The National Transportation Safety Board did not travel to the scene of this accident. 

Additional Participating Entity:

Federal Aviation Administration / Flight Standards District Office; North Texas

Investigation Docket  - National Transportation Safety Board:

Location: Waxahachie, TX
Accident Number: CEN20LA132
Date & Time: 03/25/2020, 1655 CDT
Registration: N5553C
Aircraft: Cessna T210
Aircraft Damage: Substantial
Defining Event: Fuel contamination
Injuries: 1 Serious
Flight Conducted Under: Part 91: General Aviation - Personal

Factual Information

On March 25, 2020, about 1655 CDT, a Cessna T210 N airplane, N5553C, was substantially damaged when it was involved in an accident near Waxahachie, Texas. The private pilot sustained serious injury. The airplane was operated as a Title 14 Code of Federal Regulations Part 91 flight.

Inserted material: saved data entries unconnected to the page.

(** C9.  Whatever the raw tables, a cleaned customer table has pairwise
    distinct [customer_id]s and only countries of [VALID_COUNTRIES]; a
    cleaned transaction table has pairwise distinct [transaction_id]s, in
    every row an [amount] that passed the filter [amount > 0], that is a
    positive number or NaN, and a [currency] and [category] that are
    strings, never null: every cleaned row comes from a raw row with its
    id, and where that row's currency (category) was null the cleaned row
    holds the sentinel "NA". *)
Theorem cleaned_tables_invariants (raw_c : list raw_customer) (raw_t : list raw_transaction)
    (cs : list customer) (ts : list transaction) :
  clean_customers raw_c = Ok cs ->
  clean_transactions raw_t = Ok ts ->
  NoDup (map c_customer_id cs) /\
  Forall (fun c => In (country c) VALID_COUNTRIES) cs /\
  NoDup (map transaction_id ts) /\
  Forall (fun t => amount t = NaN \/ exists q, amount t = Num q /\ (0 < q)%Q) ts /\
  Forall (fun t => exists r, In r raw_t /\
                   raw_transaction_id r = Some (transaction_id t) /\
                   (raw_currency r = None -> currency t = "NA") /\
                   (raw_category r = None -> category t = "NA")) ts.
Proof.
  unfold clean_customers, clean_transactions. intros Hc Ht.
  apply bind_ok in Hc. destruct Hc as [sc [Hsc Hc]]. inversion Hc; subst cs; clear Hc.
  apply bind_ok in Ht. destruct Ht as [st [Hst Ht]]. inversion Ht; subst ts; clear Ht.
  split; [apply sort_on_NoDup, unique_first_NoDup |].
  split.
  { apply Forall_forall. intros c Hin.
    apply sort_on_In, unique_first_In in Hin. destruct Hin as [Hin _].
    apply filter_map_In in Hin. destruct Hin as [s [_ Hs]].
    eapply keep_customer_valid; eassumption. }
  split; [apply sort_on_NoDup, unique_first_NoDup |].
  assert (Hrows : forall t,
             In t (sort_on transaction_id
                     (unique_first transaction_id [] (filter_map keep_transaction st))) ->
             exists s r, keep_transaction s = Some t /\ In r raw_t /\
                         standardize_transaction r = Ok s).
  { intros t Hin.
    apply sort_on_In, unique_first_In in Hin. destruct Hin as [Hin _].
    apply filter_map_In in Hin. destruct Hin as [s [Hs Hk]].
    destruct (map_result_In _ _ _ Hst s Hs) as [r [Hr Hrs]].
    exists s, r. auto. }
  split; apply Forall_forall; intros t Hin;
    destruct (Hrows t Hin) as [s [r [Hk [Hr Hs]]]];
    apply keep_transaction_spec in Hk; destruct Hk as [Hpos [_ [Hid [Hcur Hcat]]]].
  - destruct (amount t) as [q |]; [right; exists q; auto | left; reflexivity].
  - apply standardize_transaction_spec in Hs. destruct Hs as [Hid' [Hcur' Hcat']].
    exists r. split; [exact Hr |]. split; [congruence |].
    split; intro Hn.
    + rewrite Hcur, Hcur', Hn. reflexivity.
    + rewrite Hcat, Hcat', Hn. reflexivity.
Qed.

A family member told investigators the pilot was going to fly the airplane to Live Oak County Airport (8T6), George West, Texas. Witnesses observed the airplane takeoff from Mid-Way Regional Airport (JWY) on runway 18 and reported the engine did not sound like it was making takeoff power. The airplane reached 50-100 ft above ground level (AGL), started a right turn, and then made a hard left downwind turn. The airplane then descended in a nose down attitude and impacted terrain. The airplane cartwheeled two times before it come to rest upright. The left wing was fractured mid-span and the engine was separated from the fuselage. The pilot said he did not think he could safely land off the departure end of the runway when the engine lost power because of a creek and trees in the area. Witnesses said the pilot could have landed on the runway or the ½ mile of open space past the end of the runway, and there was a strong tailwind when the pilot turned downwind.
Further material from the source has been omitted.